I like to use a character a below/above another character b. In my use-case a is either a - (hyphen) or (stop character in Bengali). So for an example word "কুহুকেকা" (transliteration: "KuHuKeKa")

কুহুকেকা

(please note the horizontal line on the top is continuous through each of the four (composite) characters); if I want to a - below the third character কে (Ke) Or add a above the second character হু ('Hu') of the word,

কুহু\abelowb{কে}কা কু\aoverb{।}{হু}কেকা

the horizontal line is not remaining continuous at all - ideally it should look just as the first image but with the later modification.

First I implemented in classy way with amsmath package

\newcommand{\abelowb}[1]{$\underset{\hbox{\text{-}}}{\text{#1}}$}
\newcommand{\aoverb}[1]{$\overset{\raise0em\hbox{\text{#1}}}{\text{।}}$}

After a close observation I realised this problem arises only when ে ৈ ো and ৌ vowel modifiers (having ে common in appearance), are adjacent or in the b eg. মাতৃদেবো (MaTriDebo) মাতৃদেবো.

Later I suspected the switch in mathmode and textmode may creating this disturbance.

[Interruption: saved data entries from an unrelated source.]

(** [ok_inv] turns "the whole chain of calls succeeded" into the success of each. *)
Ltac ok_inv :=
  repeat match goal with
  | H : rbind _ _ = Ok _ |- _ => apply rbind_ok in H as (? & ? & ?)
  | H : map_err _ _ = Ok _ |- _ => apply map_err_ok in H
  | H : ok_or _ _ = Ok _ |- _ => apply ok_or_ok in H
  end.

(** The same as rewriting, for goals. *)
Create Rewrite HintDb results.
#[export] Hint Rewrite @rbind_ok @map_err_ok @ok_or_ok : results.

(** A call on state [S] that returns, or panics after leaving the state as it
    was at that point. *)
Inductive outcome (S A : Type) : Type :=
| Returned (s : S) (a : A)
| Panicked (s : S).
Arguments Returned {S A} s a.
Arguments Panicked {S A} s.

Definition outcome_state {S A} (o : outcome S A) : S :=
  match o with Returned s _ => s | Panicked s => s end.

(** ** Scalars

    A [Uuid] is its 128-bit value, whose numeric order is the byte order the
    code sorts by.  A [DateTime] and a [Duration] count nanoseconds.  Machine
    integers are [Z] with the Rust operations on them. *)

Abbreviation Uuid := N.
Abbreviation DateTime := Z.
Abbreviation Duration := Z.

Definition u16_max : Z := 65535.
Definition u32_max : Z := 4294967295.
Definition u64_max : Z := 18446744073709551615.
Definition usize_max : Z := u64_max.

Definition nanos_per_second : Z := 1000000000.
Definition from_secs (s : Z) : Duration := s * nanos_per_second.

Definition checked_add (max x y : Z) : option Z :=
  if decide (x + y <= max) then Some (x + y) else None.

Definition saturating_add (max x y : Z) : Z := Z.min max (x + y).
Definition saturating_sub (x y : Z) : Z := Z.max 0 (x - y).

Lemma checked_add_Some max x y z :
  checked_add max x y = Some z <-> z = x + y /\ x + y <= max.
Proof. unfold checked_add. case_decide; split; [by intros [=<-]|by intros [-> _]|done|lia]. Qed.

Lemma checked_add_None max x y :
  checked_add max x y = None <-> max < x + y.
Proof. unfold checked_add. case_decide; split; [done|lia|lia|done]. Qed.

(** [x as i64] of a [u64] reinterprets the bits. *)
Definition i64_max : Z := 9223372036854775807.
Definition u64_as_i64 (x : Z) : Z :=
  if decide (x <= i64_max) then x else x - (u64_max + 1).

(** The length of a [String] or [&str] in bytes. *)
Definition str_len (s : string) : Z := Z.of_nat (String.length s).

(** ** Lists *)

(** Folding a step that keeps an invariant keeps it. *)
Lemma foldl_invariant {A B} (I : A -> Prop) (f : A -> B -> A) l a :
  (forall a b, b ∈ l -> I a -> I (f a b)) -> I a -> I (foldl f a l).
Proof.
  revert a. induction l as [|b l IH]; intros a Hf Ha; cbn; [done|].
  apply IH; [|apply Hf; set_solver]. intros a' b' Hb'. apply Hf. set_solver.
Qed.

(** A fold over [l] establishes [I] if handling [b] does and the other elements
    keep it, where [J] may be assumed throughout. *)
Lemma foldl_reaches {A B} (J I : A -> Prop) (f : A -> B -> A) l a b :
  (forall a b', b' ∈ l -> J a -> J (f a b')) ->
  (forall a b', b' ∈ l -> J a -> I a -> I (f a b')) ->
  (forall a, J a -> I (f a b)) ->
  b ∈ l -> J a -> I (foldl f a l).
Proof.
  intros HJ HI Hb (l1 & l2 & ->)%list_elem_of_split Ha. rewrite foldl_app. cbn.
  apply (foldl_invariant (fun a => J a /\ I a)).
  - intros a' b' Hb' [Ha' Hi]. split; [apply HJ|apply HI]; set_solver.
  - assert (J (foldl f a l1)) as Hj.
    { apply foldl_invariant; [|done]. intros a' b' Hb'. apply HJ. set_solver. }
    split; [apply HJ; set_solver|by apply Hb].
Qed.

(** A weaker test keeps more. *)
Lemma length_filter_mono {A} (P Q : A -> Prop) `{!forall x, Decision (P x)}
    `{!forall x, Decision (Q x)} (l : list A) :
  (forall x, x ∈ l -> P x -> Q x) -> (length (filter P l) <= length (filter Q l))%nat.
Proof.
  induction l as [|x l IH]; intros Hpq; [done|]. rewrite !filter_cons.
  assert (length (filter P l) <= length (filter Q l))%nat by (apply IH; set_solver).
  repeat case_decide; cbn; try lia. exfalso. set_solver.
Qed.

So I tried to handcraft the commands like the following:

\newcommand{\myabelowb}[1]{\sbox1{-}\sbox0{#1}#1\raisebox{\dimexpr-
0.5\baselineskip\relax}{\kern\dimexpr-0.5\wd0-0.5\wd1\relax-}\kern\dimexpr0.5\wd0-
0.5\wd1\relax}
\newcommand{\myaoverb}[1]{\sbox1{।}\sbox0{#1}#1\raisebox{\dimexpr0.6\baselineskip\relax}
{\kern\dimexpr-0.5\wd0-0.5\wd1\relax।}\kern\dimexpr0.5\wd0-0.5\wd1\relax}

With these I could fix some issue partially:

  1. \myaoverb is giving the same problem কু\myaoverb{।}{হু}কেকা using command কু\myaoverb{।}{হু}কেকা [Case 1]
  2. \myabelowb is working for this word কুহু\myabelowb{কে}কা কুহু\myabelowb{কে}কা [Case 2a], but not here কু\myabelowb{হু}কেকা with command কু\myabelowb{হু}কেকা [Case 2b]
  3. amsmath is maintaining a distance from b to a by some proportional way. My handcrafted commands cannot do that, eg.

\abelowb{কু} \myabelowb{কু}


What I Observed:

  • If there were a concept of XeLaTeX cursor; once the cursor finds ে ৈ ো or ৌ -- under normal cases, it adds extra joining horizontal line to the left of this so that continuity preserves. Otherwise, once some a comes around ে ৈ ো or ৌ XeLaTeX forgets to go back to the last observed valid character - Case 1 or Case 2b - so that it can glue the horizontal line.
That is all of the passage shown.